(** The explanation agrees with routing: with DNS it names the action and
    the rule index of the first entry routing applies for that client and
    destination; without DNS, whenever it calls itself definitive, its action is
    the routing decision whatever the resolver would answer. *)
Theorem trace_agrees {U : Unicode} geoip resolve set host port client dest :
  let ctx := {| client_source := unmap_ip <$> client; tun_destination := (dest, false) |} in
  let decision := route_uncached_resolving geoip resolve set ctx host port in
  t_action (trace_route geoip resolve set host port client dest true) = decision
  ∧ (match List.find (applies geoip ctx (to_lowercase host) (effective_ip resolve ctx host) port) (rules set) with
     | Some e => t_matched_rule (trace_route geoip resolve set host port client dest true) = config_index e
     | None => t_matched_rule (trace_route geoip resolve set host port client dest true) = None
     end)
  ∧ (t_definitive (trace_route geoip resolve set host port client dest false) = true →
     t_action (trace_route geoip resolve set host port client dest false) = decision).
Proof.
  intros ctx decision. unfold decision. rewrite route_resolving_find.
  set (ip := effective_ip resolve ctx host).
  assert (∀ l ip', List.find (λ e, bool_decide (trace_outcome geoip (unmap_ip <$> client) (to_lowercase host) port e ip' = matched)) l
    = List.find (applies geoip ctx (to_lowercase host) ip' port) l) as Hfind.
  { intros l ip'. induction l as [|e l IH]; [done|]. cbn [List.find].
    rewrite hit_applies, IH. done. }
  unfold trace_route.
  assert (∀ b, final_ip resolve b (to_lowercase host)
    {| tr_ip := match parse_ip host with Some ip => Some ip | None => dest end;
       tr_attempted := bool_decide (is_Some (match parse_ip host with Some ip => Some ip | None => dest end));
       tr_misses := 0; tr_needs := false; tr_trace :=
         {| t_action := default_action set; t_matched_rule := None; t_matched_builtin := false;
            t_resolved_ip := match parse_ip host with Some ip => Some ip | None => dest end;
            t_dns := match parse_ip host, match parse_ip host with Some ip => Some ip | None => dest end with
                     | Some _, _ => "literal" | None, Some _ => "provided" | _, _ => "not_needed" end;
            t_definitive := true; t_steps := []; t_omitted_steps := 0; t_checked_rules := 0 |} |}
    = if b then ip else match parse_ip host with Some ip => Some ip | None => dest end) as Hfinal.
  { intros b. unfold final_ip, ip, effective_ip, host_ip. cbn.
    destruct (parse_ip host); [by destruct b|]. destruct dest; by destruct b. }
  cbv zeta. split; [|split].
  - match goal with |- t_action (trace_loop ?g ?r ?b ?s ?h ?p ?es ?v) = _ =>
      pose proof (trace_loop_action g r b s h p es v) as H end.
    rewrite (Hfinal true), Hfind in H. by destruct (List.find _ _), H.
  - match goal with |- context [trace_loop ?g ?r ?b ?s ?h ?p ?es ?v] =>
      pose proof (trace_loop_action g r b s h p es v) as H end.
    rewrite (Hfinal true), Hfind in H. by destruct (List.find _ _), H.
  - match goal with |- context [trace_loop ?g ?r ?b ?s ?h ?p ?es ?v] =>
      pose proof (trace_loop_action g r b s h p es v) as H;
      pose proof (trace_loop_definitive g r b s h p es v ip eq_refl) as Hdef end.
    intros Hd. destruct (Hdef Hd) as [_ E].
    { cbn [tr_ip]. unfold ip, effective_ip, host_ip. cbn.
      destruct (parse_ip host); [by right|]. destruct dest; [by right|by left]. }
    rewrite (Hfinal false) in H. cbn [tr_ip] in E. rewrite <- E, Hfind in H.
    by destruct (List.find _ _), H.
Qed.

(** ** Concrete rules *)
#[local] Existing Instance ascii_unicode.

Definition rule_example : RoutingRule :=
  {| r_source := lit " ::ffff:192.0.2.9/120 "; r_name := []; r_group := [];
     r_type := lit "Domain-Suffix"; r_pattern := lit "example.com"; r_target := lit "group:Video";
     r_enabled := true; r_priority := 5 |}.

Lemma validated_rule_compiles_witness :
  validate_rule rule_example = Ok tt
  ∧ ∃ e, compile_rule (3%nat, rule_example) = Some e ∧ action e ≠ Proxy.
Proof.
  assert (validate_rule rule_example = Ok tt) as Hv by (by vm_compute). split; [done|].
  destruct (validated_rule_compiles 3 rule_example eq_refl Hv) as (e & He & _ & Ha & _).
  exists e. split; [done|]. intros H%Ha. by vm_compute in H.
Defined.
Lemma framed_ret {T} (x : T) : framed f (mret x : M T).
Proof. done. Qed.
Lemma framed_lift {T} (o : outcome T) : framed f (lift o).
Proof. done. Qed.
Lemma framed_state {T} (g : Shared → T * Shared) : (∀ s, f (g s).2 = f s) → framed f (state g).
Proof. intros Hg s. specialize (Hg s). unfold state. by destruct (g s). Qed.
Lemma framed_modify (g : Shared → Shared) : (∀ s, f (g s) = f s) → framed f (modify g).
Proof. intros Hg. by apply framed_state. Qed.

Lemma lift_ok_bind {T T'} (x : T) (k : T → M T') : (lift (Ok x) ≫= k) = k x.
Proof. done. Qed.

Lemma exchange_raw_framed r query : framed f (exchange_raw r query).
Proof.
  unfold Resolver.exchange_raw. apply framed_bind; [apply framed_lift|]. intros [domain qtype].
  apply framed_bind; [apply framed_lift|]. intros key. apply framed_bind.
  - destruct (cache_enabled _); [|apply framed_ret]. unfold cached_reply. apply framed_bind.
    + apply framed_state. intros s. destruct (lru_get _ _) as [found c]. apply f_wire.
    + intros [[reply lasting]|]; [|apply framed_ret].
      repeat (apply framed_bind; [apply framed_lift|intros ?]). apply framed_ret.
  - intros [reply|]; [apply framed_ret|]. apply framed_bind; [|intros; apply framed_lift].
    unfold exchange_raw_uncached. generalize (network (servers_for r (canonical domain)) query) as arriving.
    generalize (length (servers_for r (canonical domain))) as pending. generalize "No DNS servers configured"%string as e.
    intros e pending. revert e. induction pending as [|pending IH]; intros e arriving; [by destruct arriving|].
    destruct arriving as [|[delay answer] arriving]; [done|]. cbn [first_reply].
    apply framed_bind; [apply framed_modify; intros; apply f_now|]. intros _.
    destruct (exchange_server query answer) as [reply| | |]; [|apply IH..].
    apply framed_bind; [apply framed_lift|]. intros fl. cbn zeta. destruct (_ || _); [apply IH|].
    apply framed_bind; [|intros; apply framed_ret]. destruct (_ && _); [|apply framed_ret].
    apply framed_bind; [apply framed_lift|]. intros ttl.
    repeat case_match; first [apply framed_ret | apply framed_modify; intros; apply f_wire].
Qed.

Lemma resolve_dedup_framed r domain qtype : framed f (resolve_dedup r domain qtype).
Proof.
  intros s. unfold Resolver.resolve_dedup.
  assert (framed f (resolve_uncached r domain qtype)) as Hu.
  { unfold Resolver.resolve_uncached. apply framed_bind; [apply exchange_raw_framed|]. intros reply.
    repeat (apply framed_bind; [apply framed_lift|intros ?]). apply framed_ret. }
  specialize (Hu s). destruct (resolve_uncached r domain qtype s) as [[a| | |] s1]; simpl in *; try done.
  - destruct (cache_enabled _); [|done]. unfold remember_answer. case_match. by rewrite f_cache.
  - destruct (cache_enabled _); [|done]. unfold remember_answer. by rewrite f_cache.
Qed.
End frame.

Lemma refresh_step_good r s : good s → good (refresh_step r s) ∧ now s ≤ now (refresh_step r s).
Proof.
  intros Hs. unfold Resolver.refresh_step. destruct (refreshing s) as [|[domain qtype] rest] eqn:E; [split; [done|lia]|].
  pose proof (good_names _ Hs) as Hn. rewrite E in Hn. apply Forall_cons in Hn as [Hd Hrest].
  pose proof (resolve_dedup_safe r domain qtype Hd s Hs) as Hsafe.
  pose proof (resolve_dedup_framed free_slots ltac:(done) ltac:(done) ltac:(done) r domain qtype s) as Hf.
  destruct (resolve_dedup r domain qtype s) as [o s1]. simpl in Hf. destruct Hsafe as (Hs1 & Hnow & _).
  pose proof (good_slots _ Hs) as Hsl. rewrite E in Hsl. simpl in Hsl.
  split; [|done]. destruct Hs1. split; simpl; try done. lia.
Qed.
Lemma plain_line_parsed line dt r : clean line → normal dt → parse_plain_line line dt = Ok r → parsed r.
Proof.
  intros Hl Hn. unfold parse_plain_line. destruct (contains line [comma]) eqn:Ec; [by apply clash_line_parsed|].
  assert (comma ∉ line) as Hc by (intros Hin%contains_elem; congruence).
  destruct (split_once2 dash 62 line) as [[lhs rhs]|] eqn:Es.
  { apply split_once2_split in Es as ->. destruct (normalize_target (trim rhs)) as [t|] eqn:Et; [|done]. cbn [ok_or]. obind.
    apply typed_left_parsed.
    - eapply clean_sub; [exact Hl|]. intros c Hin%trim_elem. rewrite elem_of_app. by left.
    - intros Hin%trim_elem. apply Hc. rewrite elem_of_app. by left.
    - by eapply normalize_target_normal. }
  set (colon_form := match split_once colon line with Some _ => _ | None => _ end).
  assert (colon_form = Ok r → parsed r) as Hcolon.
  { subst colon_form. destruct (split_once colon line) as [[typ pat]|] eqn:E; [|by apply auto_detect_parsed].
    destruct (looks_like_type typ); [|by apply auto_detect_parsed]. apply token_rule_parsed; [|done].
    apply split_once_split in E as [-> _]. apply trim_token.
    - eapply clean_sub; [exact Hl|]. intros c Hin. rewrite elem_of_app. right. by right.
    - intros Hin. apply Hc. rewrite elem_of_app. right. by right. }
  cbv zeta. pose proof (words_token line Hl Hc) as Hw. destruct (split_whitespace line) as [|typ [|p more]]; [done..|].
  apply Forall_cons in Hw as [_ [Hp _]%Forall_cons]. destruct (looks_like_type typ); [|done]. destruct more as [|action more].
  - obind. by apply token_rule_parsed.
  - destruct (normalize_target action) as [t|] eqn:Et; [|done]. cbn [ok_or]. obind. apply token_rule_parsed; [done|].
    by eapply normalize_target_normal.
Qed.

Lemma one_line_parsed line dt r :
  clean line → normal dt → parse_one_line line dt = Ok r → r_source r = [] → parsed r.
Proof.
  intros Hl Hn. unfold parse_one_line. destruct (has_source line); [|intros E _; by eapply plain_line_parsed].
  match goal with |- context [ok_or ?o _] => destruct o as [[scope rest]|]; [|done] end. cbn [ok_or]. obind. destruct (has_source rest); [done|].
  destruct (parse_clash_line rest dt); try done. obind. destruct (normalize_rule_source scope) as [src| | |]; try done. obind.
  destruct (is_empty src) eqn:E; [done|]. intros <-%Ok_inj. cbn. intros ->. done.
Qed.

(** ** Blocks *)
Definition ascii_line (s : str) : Prop := Forall (λ c, 0 <= c <= 127 ∧ c ≠ newline) s.

Lemma split_line_clean raw : ascii_line raw → clean (split_line_and_name raw).1.
Proof.
  intros Hr. unfold split_line_and_name. destruct (is_empty (trim raw) || starts_with [hash] (trim raw)); [constructor|].
  assert (∀ t, (∀ c, c ∈ t → c ∈ trim raw ∧ c ≠ hash) → clean t) as Hgo.
  { intros t Ht. apply Forall_forall. intros c [Hc%trim_elem Hx]%Ht. unfold ascii_line in Hr. rewrite Forall_forall in Hr.
    destruct (Hr c Hc) as [[? ?] ?]. by split_and!. }
  destruct (split_once hash (trim raw)) as [[body name]|] eqn:E; cbn [fst]; apply Hgo; intros c Hc.
  - apply split_once_split in E as [-> Hx]. apply trim_elem in Hc. split; [rewrite elem_of_app; by left|]. by intros ->.
  - split; [done|]. intros ->. revert E. clear -Hc. induction (trim raw) as [|b t IH]; [by apply elem_of_nil in Hc|].
    cbn [split_once]. destruct (Z.eqb_spec b hash); [done|]. apply elem_of_cons in Hc as [Hc|Hc]; [congruence|].
    intros E. apply IH; [done|]. by destruct (split_once hash t) as [[? ?]|].
Qed.

(** The rules for every client are in normal form. *)
Definition out_parsed (out : BatchParseResult) : Prop := Forall (λ r, r_source r = [] → parsed r) (b_rules out).

Lemma parsed_with name group r : parsed r → parsed (with_group group r) ∧ parsed (with_name name r).
Proof. intros [H1 H2 H3]. split; by constructor. Qed.

Lemma batch_line_parsed dt n raw g out :
  ascii_line raw → normal dt → out_parsed out → out_parsed (parse_batch_line dt n raw g out).2.
Proof.
  intros Hr Hn Hout. unfold parse_batch_line. destruct (is_empty (trim raw)); [done|].
  destruct (parse_group_directive (trim raw)); [done|]. pose proof (split_line_clean raw Hr) as Hc.
  destruct (split_line_and_name raw) as [line name]. cbn [fst] in Hc. destruct (is_empty line); [done|].
  destruct (parse_one_line line dt) as [r| | |] eqn:E; try done. apply Forall_app. split; [done|]. constructor; [|done].
  pose proof (one_line_parsed line dt r Hc Hn E) as Hp. destruct (is_empty name); cbn; case_match; cbn; try done;
    intros Hs%Hp; repeat apply parsed_with; done.
Qed.

Lemma batch_lines_parsed dt ls : ∀ n g out,
  Forall ascii_line ls → normal dt → out_parsed out → out_parsed (parse_batch_lines dt n ls g out).
Proof.
  induction ls as [|raw ls IH]; intros n g out Hls Hn Hout; [done|]. apply Forall_cons in Hls as [Hr Hls]. cbn [parse_batch_lines].
  pose proof (batch_line_parsed dt n raw g out Hr Hn Hout) as H1. destruct (parse_batch_line dt n raw g out) as [g' out'].
  by apply IH.
Qed.

Lemma strip_cr_elem l c : c ∈ strip_cr l → c ∈ l.
Proof.
  unfold strip_cr. destruct (last l) as [z|]; [|done]. repeat (case_match; try done).
  intros Hc. rewrite <- (take_drop (Nat.pred (length l)) l), elem_of_app. by left.
Qed.

Lemma lines_ascii s : is_ascii s = true → Forall ascii_line (lines s).
Proof.
  intros Ha%is_ascii_forall. assert (Forall ascii_line (split_on newline s)) as Hs.
  { rewrite <- split_by_eqb. eapply Forall_impl; [apply split_by_chars|]. intros w Hw. eapply Forall_impl; [exact Hw|].
    intros c [Hc Hx]. rewrite Forall_forall in Ha. split; [by apply Ha|]. intros ->. by rewrite Z.eqb_refl in Hx. }
  unfold lines. apply Forall_app. split.
  - apply Forall_map. apply Forall_take. eapply Forall_impl; [exact Hs|]. intros l Hl. unfold ascii_line in *.
    rewrite Forall_forall in *. intros c Hc. by apply Hl, strip_cr_elem.
  - destruct (last (split_on newline s)) as [l|] eqn:El; [|constructor]. apply last_Some in El as (pre & E).
    rewrite E in Hs. apply Forall_app in Hs as [_ [Hl _]%Forall_cons]. cbn [default from_option]. destruct l; [constructor|by constructor].
Qed.

(** ** Writing the accepted rules again *)
Context {UP : UnicodeSpaces U}.

Lemma bare_exportable r : parsed r → solid (r_pattern r) → exportable (bare r).
Proof.
  intros [Ht [[Hd Hs]|[Hp Hf]] Hn] Hsol.
  - apply existsb_exists in Hs as (c & Hc%list_elem_of_In & Hs). unfold solid in Hsol. rewrite Forall_forall in Hsol.
    by rewrite Hsol in Hs.
  - split; cbn; try done; [by left|by split; [split|apply not_elem_of_nil]|apply not_elem_of_nil].
Qed.

Lemma bare_line r : r_source r = [] → export_rule_line (bare r) = format_rule_clash_line r.
Proof.
  intros Hs. unfold export_rule_line. cbn [bare r_enabled negb r_name is_empty len length]. cbn [Z.of_nat Z.eqb].
  rewrite app_nil_r. unfold format_rule_clash_line. by rewrite Hs.
Qed.

Lemma batch_lines_bare dt rs : ∀ n g out,
  Forall (λ r, exportable (bare r) ∧ r_source r = []) rs →
  parse_batch_lines dt n (map format_rule_clash_line rs) g out =
    {| b_rules := b_rules out ++ map (λ r, imported g (bare r)) rs; b_errors := b_errors out |}.
Proof.
  induction rs as [|r rs IH]; intros n g out Hrs; cbn [map parse_batch_lines]; [rewrite app_nil_r; by destruct out|].
  apply Forall_cons in Hrs as [[Hr Hs] Hrs]. rewrite <- bare_line, batch_rule_line by done. rewrite IH by done.
  unfold add_parsed. cbn. by rewrite <- app_assoc.
Qed.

*YOUR ASSIGNMENT*: Going down from the first line of the entries above, restate each line word for word until the line holding "assert (∀ b, final_ip" is done.

*RESULT*:
(** The explanation agrees with routing: with DNS it names the action and
    the rule index of the first entry routing applies for that client and
    destination; without DNS, whenever it calls itself definitive, its action is
    the routing decision whatever the resolver would answer. *)
Theorem trace_agrees {U : Unicode} geoip resolve set host port client dest :
  let ctx := {| client_source := unmap_ip <$> client; tun_destination := (dest, false) |} in
  let decision := route_uncached_resolving geoip resolve set ctx host port in
  t_action (trace_route geoip resolve set host port client dest true) = decision
  ∧ (match List.find (applies geoip ctx (to_lowercase host) (effective_ip resolve ctx host) port) (rules set) with
     | Some e => t_matched_rule (trace_route geoip resolve set host port client dest true) = config_index e
     | None => t_matched_rule (trace_route geoip resolve set host port client dest true) = None
     end)
  ∧ (t_definitive (trace_route geoip resolve set host port client dest false) = true →
     t_action (trace_route geoip resolve set host port client dest false) = decision).
Proof.
  intros ctx decision. unfold decision. rewrite route_resolving_find.
  set (ip := effective_ip resolve ctx host).
  assert (∀ l ip', List.find (λ e, bool_decide (trace_outcome geoip (unmap_ip <$> client) (to_lowercase host) port e ip' = matched)) l
    = List.find (applies geoip ctx (to_lowercase host) ip' port) l) as Hfind.
  { intros l ip'. induction l as [|e l IH]; [done|]. cbn [List.find].
    rewrite hit_applies, IH. done. }
  unfold trace_route.
  assert (∀ b, final_ip resolve b (to_lowercase host)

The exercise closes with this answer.